López war Senatorin der Republik Kolumbien und Vizepräsidentschaftskandidatin bei den Präsidentschaftswahlen 2018 für die Partei der Grünen Allianz. Seit Sonntag ist sie die erste weibliche und zugleich die erste offen lesbische Bürgermeisterin einer lateinamerikanischen Großstadt.

Dass López offen lesbisch lebt, ist in Bogotá seit Jahren bekannt, spielte bei der Wahlentscheidung aber keine Rolle.
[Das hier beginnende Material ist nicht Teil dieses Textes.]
Definition lint0 (sourceCode : SourceArg) (config : loc) (noReset : bool)
  : M (list Message) :=
  let! sourceCode := lift (decode_buffer sourceCode) in
  match sourceCode with
  | SrcValue (VStr text) =>
      if String.eqb text "" then throw "A valid source code string was not passed."
      else
        let! original := deref config in
        if negb (isValid original) then
          throw ("A valid configuration object was not passed. " +:+
                 "Please check the documentation.")
        else
          let! _ := if negb noReset then reset else ret tt in
          let! _ := modify (with_sourceCodeText text) in
          let! _ := modify (with_astText text) in
          let! copy := alloc (json_copy original) in          (* deep copy config object *)
          let! _ := modify (with_currentConfig (Some copy)) in
          let! loaded := lift (rules0_load (get_field "rules" original)
                                           (get_field "custom-rules-filename" original)) in
          let! _ := current_set "rules" (VObj loaded) in
          let! _ := forEach (load_rule0 (VObj loaded)) (map fst loaded) in
          match parse text with
          | inl e =>
              throw ("An error occured while parsing the source code:" +:+ nl +:+
                     error_text e)
          | inr AST =>
              let! _ := traverse0 AST None in
              (* sort errors by line (column if line is same) *)
              let! _ := modify (fun w => with_messages
                                           (array_sort compareMessages (messages w)) w) in
              let! errorObjects := gets messages in
              let! _ := modify (with_messages []) in
              ret errorObjects
          end
  | _ => throw "A valid source code string was not passed."
  end.

End Revision0.

Section Revision0Checks.
Context `{RuleRegistry0}.

(** The rule [name] is known and its [verify] returns. *)
Definition rule_passes0 (rules : Value) (name : string) : bool :=
  match rules0_get name with
  | Some rule =>
      match verify0 rule (mkContext0 name (get_field name rules)) with
      | Ok _ => true
      | Throw _ => false
      end
  | None => false
  end.

(** What went wrong with a rule that does not pass. *)
Definition rule_failure0 (rules : Value) (name : string) : string :=
  match rules0_get name with
  | Some rule =>
      match verify0 rule (mkContext0 name (get_field name rules)) with
      | Ok _ => ""
      | Throw e => error_text e
      end
  | None => "TypeError: Cannot read property 'verify' of undefined"
  end.

End Revision0Checks.

(** ** Regular expressions of the rules

    The patterns the rules test names against are anchored sequences of
    quantified character classes.  [test] decides whether the whole text
    is such a sequence; the order in which a backtracking matcher tries
    the alternatives has no bearing on the answer. *)

Definition char_between (lo hi : nat) (c : Ascii.ascii) : bool :=
  Nat.leb lo (Ascii.nat_of_ascii c) && Nat.leb (Ascii.nat_of_ascii c) hi.

(** [[A-Z]], [[a-z]], [[a-zA-Z]] and [_] *)
Definition upper : Ascii.ascii -> bool := char_between 65 90.
Definition lower : Ascii.ascii -> bool := char_between 97 122.
Definition letter (c : Ascii.ascii) : bool := lower c || upper c.
Definition underscore : Ascii.ascii -> bool := char_between 95 95.

Inductive Quantifier : Type := One | Optional | Plus | Star.

Definition Pattern : Type := list ((Ascii.ascii -> bool) * Quantifier).

(** [cls*] followed by what [k] accepts. *)
Fixpoint star (cls : Ascii.ascii -> bool) (k : string -> bool) (s : string) : bool :=
  k s ||
  match s with
  | String c rest => cls c && star cls k rest
  | EmptyString => false
  end.

Fixpoint matcher (p : Pattern) (k : string -> bool) : string -> bool :=
  match p with
  | [] => k
  | (cls, One) :: rest =>
      fun s => match s with
               | String c s' => cls c && matcher rest k s'
               | EmptyString => false
               end
  | (cls, Optional) :: rest =>
      fun s => match s with
               | String c s' => cls c && matcher rest k s'
               | EmptyString => false
               end || matcher rest k s
  | (cls, Plus) :: rest =>
      fun s => match s with
               | String c s' => cls c && star cls (matcher rest k) s'
               | EmptyString => false
               end
  | (cls, Star) :: rest => star cls (matcher rest k)
  end.

(** [/^p$/.test (s)] *)
Definition test (p : Pattern) (s : string) : bool :=
  matcher p (fun rest => String.eqb rest "") s.

(** Every character of [s] is of the class. *)
Fixpoint all_chars (cls : Ascii.ascii -> bool) (s : string) : bool :=
  match s with
  | String c rest => cls c && all_chars cls rest
  | EmptyString => true
  end.

(** ** The rule [camelcase] ([lib/rules/camelcase.js]) *)

(** [/^[A-Z][a-z]+[a-zA-Z]*[a-z]$/] *)
Definition camelCaseRegEx : Pattern :=
  [(upper, One); (lower, Plus); (letter, Star); (lower, One)].

Definition eventsToWatch : list (string * string) :=
  [("ContractStatement", "Contract"); ("LibraryStatement", "Library");
   ("StructDeclaration", "Struct"); ("EventDeclaration", "Event")].

(** [node.name], and the text it reads as. *)
Definition node_name (node : Node) : Value := assoc_get "name" (nprops node).

(** The handler [camelcase] subscribes for a node type whose kind of
    declaration is called [kind]. *)
Definition camelcase_listener (kind : string) : Listener :=
  fun emitted =>
    let node := e_node emitted in
    if e_exit emitted then []
    else if negb (test camelCaseRegEx (js_text (node_name node))) then
      [ArgIssue (mkIssue None None None (Some node)
                   (VStr (kind +:+ " name '" +:+ js_text (node_name node) +:+
                          "' doesn't follow the CamelCase notation"))
                   None FixAbsent None)]
    else [].

Definition camelcase : RuleModule0 :=
  mkRule0 (fun context =>
             Ok (map (fun event => (event.1, camelcase_listener event.2)) eventsToWatch)).

(** The names [camelcase] lets pass: a capital, a small letter, letters,
    a small letter. *)
Definition CamelCase (s : string) : Prop :=
  exists u l middle z,
    s = String u (String l (middle +:+ String z ""))
    /\ upper u = true /\ lower l = true
    /\ all_chars letter middle = true /\ lower z = true.

(** ** The rule [mixedcase] ([src/unnamed/part_001]) *)

(** A handler as the rule wrote it: the objects it passes to
    [context.report], or the error it runs into. *)
Definition Handler : Type := Emitted -> result (list ReportArg).

Definition result_bind {A B} (r : result A) (k : A -> result B) : result B :=
  match r with
  | Ok a => k a
  | Throw e => Throw e
  end.

(** [o.k]: reading a property of [null] or [undefined] throws. *)
Definition get_prop (k : string) (o : Value) : result Value :=
  if nullish o then
    Throw ("TypeError: Cannot read property '" +:+ k +:+ "' of " +:+ js_text o)
  else Ok (get_field k o).

(** [a === b] on values that are no objects; two objects are the same
    only by identity, which a name never is. *)
Definition strict_equal (a b : Value) : bool :=
  match a, b with
  | VUndefined, VUndefined => true
  | VNull, VNull => true
  | VBool x, VBool y => Bool.eqb x y
  | VNum x, VNum y => Z.eqb x y
  | VStr x, VStr y => String.eqb x y
  | _, _ => false
  end.

(** [/^_?[a-z]+[a-zA-Z]*$/] *)
Definition mixedCaseRegEx : Pattern :=
  [(underscore, Optional); (lower, Plus); (letter, Star)].

(** [context.report ({ node: node, message: message })] *)
Definition reported (node : Node) (message : string) : ReportArg :=
  ArgIssue (mkIssue None None None (Some node) (VStr message) None FixAbsent None).

Definition mixedcase_message (name : Value) : string :=
  "'" +:+ js_text name +:+ "' doesn't follow the mixedCase notation".

(** [node.parent], a node; reading a property of it throws when the node
    has no parent. *)
Definition parent_node (node : Node) : result Node :=
  match nparent node with
  | Some (Some p) => Ok p
  | Some None => Throw "TypeError: Cannot read property 'type' of null"
  | None => Throw "TypeError: Cannot read property 'type' of undefined"
  end.

(** The handler of [FunctionDeclaration], [ModifierDeclaration] and
    [ModifierName]: a constructor (function with name same as its parent
    contract/library) is exception to mixedCase Rule. *)
Definition similar_handler : Handler :=
  fun emitted =>
    let node := e_node emitted in
    if e_exit emitted then Ok []
    else
      result_bind
        (if String.eqb (ntype node) "FunctionDeclaration" then
           result_bind (parent_node node) (fun parent =>
             Ok ((String.eqb (ntype parent) "ContractStatement" ||
                  String.eqb (ntype parent) "LibraryStatement") &&
                 strict_equal (node_name parent) (node_name node)))
         else Ok false)
        (fun is_constructor =>
           if is_constructor then Ok []
           else if negb (test mixedCaseRegEx (js_text (node_name node))) then
             Ok [reported node (mixedcase_message (node_name node))]
           else Ok []).





(** The names [mixedcase] lets pass: an optional underscore, a small
    letter, letters. *)
Definition MixedCase (s : string) : Prop :=
  exists l rest,
    (s = String l rest \/ s = String (Ascii.ascii_of_nat 95) (String l rest))
    /\ lower l = true /\ all_chars letter rest = true.

(** A function declared in a contract or library of the same name. *)
Definition is_constructor (node : Node) : bool :=
  String.eqb (ntype node) "FunctionDeclaration" &&
  match nparent node with
  | Some (Some parent) =>
      (String.eqb (ntype parent) "ContractStatement" ||
       String.eqb (ntype parent) "LibraryStatement") &&
      strict_equal (node_name parent) (node_name node)
  | _ => false
  end.

(** ** Sample inputs of the earlier revision and of the naming rules *)

Module Earlier.

(** A registry that knows [camelcase] and a rule whose [verify] throws;
    [load] hands back the entries of the configuration as they are. *)
#[local] Instance registry : RuleRegistry0 := {
  rules0_load := fun rules _ =>
    match rules with
    | VObj entries => Ok entries
    | _ => Throw "rules is not an object"
    end;
  rules0_get := fun name =>
    if String.eqb name "camelcase" then Some camelcase
    else if String.eqb name "broken" then Some (mkRule0 (fun _ => Throw "not ready"))
    else None
}.

(** [camelcase] sets up, [no-such-rule] is unknown, [broken] is not reached. *)
Definition config : Value := More.quiet_config ["camelcase"; "no-such-rule"; "broken"].

(** [function Token () {}] in [contract Token], entered. *)
Definition constructor_entered : Emitted :=
  mkEmitted
    (mkNode "FunctionDeclaration" 2 2 [("name", VStr "Token")]
            (Some (Some (mkNode "ContractStatement" 1 0 [("name", VStr "Token")] None [])))
            [])
    false.

(** [function Token () {}] entered with no parent set. *)
Definition detached_function : Emitted :=
  mkEmitted (mkNode "FunctionDeclaration" 2 2 [("name", VStr "Token")] None []) false.

End Earlier.

(** ** The command line tool ([lib/cli.js])

    The configuration objects the tool hands to [writeConfigFile]: what
    [--sync] makes of the user's rules and what [--init] creates. *)

Section Cli.

(** [require ('../config/solium.json').rules], an object: its entries in
    the order [Object.keys] enumerates them. *)
Variable soliumRules : list (string * Value).

(** [rulenames.filter (function (rulename) { return soliumRules [rulename].enabled; })]:
    reading [enabled] of an entry that is [null] throws. *)
Fixpoint filter_enabled (rulenames : list string) : result (list string) :=
  match rulenames with
  | [] => Ok []
  | rulename :: rest =>
      result_bind (get_prop "enabled" (assoc_get rulename soliumRules)) (fun enabled =>
        result_bind (filter_enabled rest) (fun kept =>
          Ok (if truthy enabled then rulename :: kept else kept)))
  end.

(** [Object.keys (soliumRules).filter (...)] *)
Definition enabledRules : result (list string) :=
  filter_enabled (map fst soliumRules).

(** [rules.hasOwnProperty (rulename)] on an object with the entries
    [rules]. *)
Definition hasOwnProperty (rulename : string) (rules : list (string * Value)) : bool :=
  existsb (fun entry => String.eqb rulename (fst entry)) rules.

(** The body of the [forEach] of [synchronizeWithSoliumRules]: only
    insert those rules that don't already exist. *)
Definition insert_missing (rules : list (string * Value)) (rulename : string)
  : list (string * Value) :=
  if negb (hasOwnProperty rulename rules) then assoc_set rulename (VBool true) rules
  else rules.

(** [synchronizeWithSoliumRules (userConfig)], where [userConfig.rules]
    is an object with the entries [rules]: the entries it has when the
    function hands [userConfig] to [writeConfigFile]. *)
Definition synchronizeWithSoliumRules (rules : list (string * Value))
  : result (list (string * Value)) :=
  result_bind enabledRules (fun rulenames => Ok (fold_left insert_missing rulenames rules)).

(** [createDefaultConfigJSON ()]: the object it hands to
    [writeConfigFile]. *)
Definition createDefaultConfigJSON : result Value :=
  result_bind enabledRules (fun rulenames =>
    Ok (VObj [("custom-rules-filename", VNull);
              ("rules", VObj (fold_left (fun rules rulename =>
                                           assoc_set rulename (VBool true) rules)
                                        rulenames []))])).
Vielmehr waren es zukunftsorientierte Themen wie ‚Bildungspolitik‘ und ‚Verkehrswende‘, mit denen López vor allem junge Wähler erreichte. 
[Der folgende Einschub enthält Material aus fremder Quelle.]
(** Three files copied to a medium that loses the last byte written: the
    first task's copy goes through and its digests differ; nobody cancels,
    and the run ends with the three mismatches counted. *)
Lemma hash_mismatch_is_counted_unless_cancelled_witness :
  ∃ p st1 st t fs1 fs2 src_hash dst_hash,
    BackupWorker.make_plan 10 (examples.three_files ["src"]) "." "/dst" ["*"] true
      = Some p ∧
    BackupWorker.run (H := examples.lossy_posix) 10 (examples.three_files ["src"])
      "." "/dst" ["*"] None true [BackupWorker.Work 0] = Some st1 ∧
    BackupWorker.plan p !! 0 = Some t ∧
    BackupWorker.workers st1 !! 0 = Some BackupWorker.Entered ∧
    os.makedirs (BackupWorker.fs st1) (posixpath.dirname (BackupWorker.dst t))
      = (fs1, None) ∧
    shutil.copy2 (H := examples.lossy_posix) fs1 (BackupWorker.src t)
      (BackupWorker.dst t) = (fs2, None) ∧
    chunked_file_hash (H := examples.lossy_posix) fs2 (BackupWorker.src t)
      = os.Ok src_hash ∧
    chunked_file_hash (H := examples.lossy_posix) fs2 (BackupWorker.dst t)
      = os.Ok dst_hash ∧
    src_hash ≠ dst_hash ∧
    BackupWorker.run (H := examples.lossy_posix) 10 (examples.three_files ["src"])
      "." "/dst" ["*"] None true
      ([BackupWorker.Work 0] ++ BackupWorker.Work 0 ::
       (BackupWorker.Work <$> [1; 1; 2; 2]) ++
       (BackupWorker.Collect <$> [0; 1; 2]) ++ [BackupWorker.Finish]) = Some st ∧
    BackupWorker.terminal st = Some (0%Z, false, "DONE. Files copied: 0; Errors: 3") ∧
    BackupWorker.cancelled st = false ∧
    BackupWorker.workers st !! 0 =
      Some (BackupWorker.Returned false (Some "hash mismatch")) ∧
    (∀ n ok msg, BackupWorker.terminal st = Some (n, ok, msg) →
       ok = false ∧
       ((BackupWorker.cancelled st = true ∧ msg = "Backup cancelled by user.") ∨
        ((1 ≤ BackupWorker.errors st)%Z ∧
         msg = "DONE. Files copied: " +:+ pretty n +:+ "; Errors: "
               +:+ pretty (BackupWorker.errors st))) ∧
       (BackupWorker.cancelled st = false →
        (1 ≤ BackupWorker.errors st)%Z ∧
        msg = "DONE. Files copied: " +:+ pretty n +:+ "; Errors: "
              +:+ pretty (BackupWorker.errors st))).
Proof.
  do 8 eexists.
  split; [vm_compute; reflexivity|].
  split; [vm_compute; reflexivity|].
  split; [vm_compute; reflexivity|].
  split; [vm_compute; reflexivity|].
  split; [vm_compute; reflexivity|].
  split; [vm_compute; reflexivity|].
  split; [vm_compute; reflexivity|].
  split; [vm_compute; reflexivity|].
  split; [vm_compute; discriminate|].
  split; [vm_compute; reflexivity|].
  split; [vm_compute; reflexivity|].
  split; [vm_compute; reflexivity|].
  assert (∀ A B C D E F : Prop, A ∧ B ∧ C ∧ D ∧ E ∧ F → C ∧ F) as Hsel by tauto.
  eapply Hsel.
  eapply (hash_mismatch_is_counted_unless_cancelled (H := examples.lossy_posix) 10
            (examples.three_files ["src"]) "." "/dst" ["*"] None
            [BackupWorker.Work 0]
            ((BackupWorker.Work <$> [1; 1; 2; 2]) ++
             (BackupWorker.Collect <$> [0; 1; 2]) ++ [BackupWorker.Finish]));
    try (vm_compute; reflexivity).
  vm_compute; discriminate.
Defined.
Auch ihr Kampf gegen Gewalt, Korruption und Ungleichheit im Land kam bei der jungen Wählerschicht gut an. Daneben dürfte es auch der pragmatische Politikstil der grünen Politikerin gewesen sein, der den Links- und Rechtsextremen, vor allem aber dem männlich dominierten Establishment des Landes eine herbe Niederlage bescherte. Nach Bekanntgabe der Wahlergebnisse sagte López:

„Bogotá hat gegen den Machismo und die Homophobie gestimmt. Es besteht kein Zweifel: Der Wandel und die Gleichstellung sind unaufhaltsam.“ 

Hinter dieser Aussage versteckt sich aber auch der harte Kampf um das Recht, ein offen homosexuelles Leben zu führen. Zwar ist Kolumbien dank fortschrittlicher Antidiskriminierungs-Gesetze und der Einführung der Ehe für alle im Jahr 2016 eines der LGBTIQ*-freundlichsten Länder Südamerikas (blu berichtete). In der Gesellschaft jedoch sind queere Menschen noch immer derben Anfeindungen und roher Gewalt ausgesetzt. Zwischen 2014 und 2019 wurden fast 1300 Menschen aus der LGBTIQ*-Community getötet. Damit gehört Kolumbien zu den Ländern mit der höchsten Zahl von Morden mit homophoben Hintergrund.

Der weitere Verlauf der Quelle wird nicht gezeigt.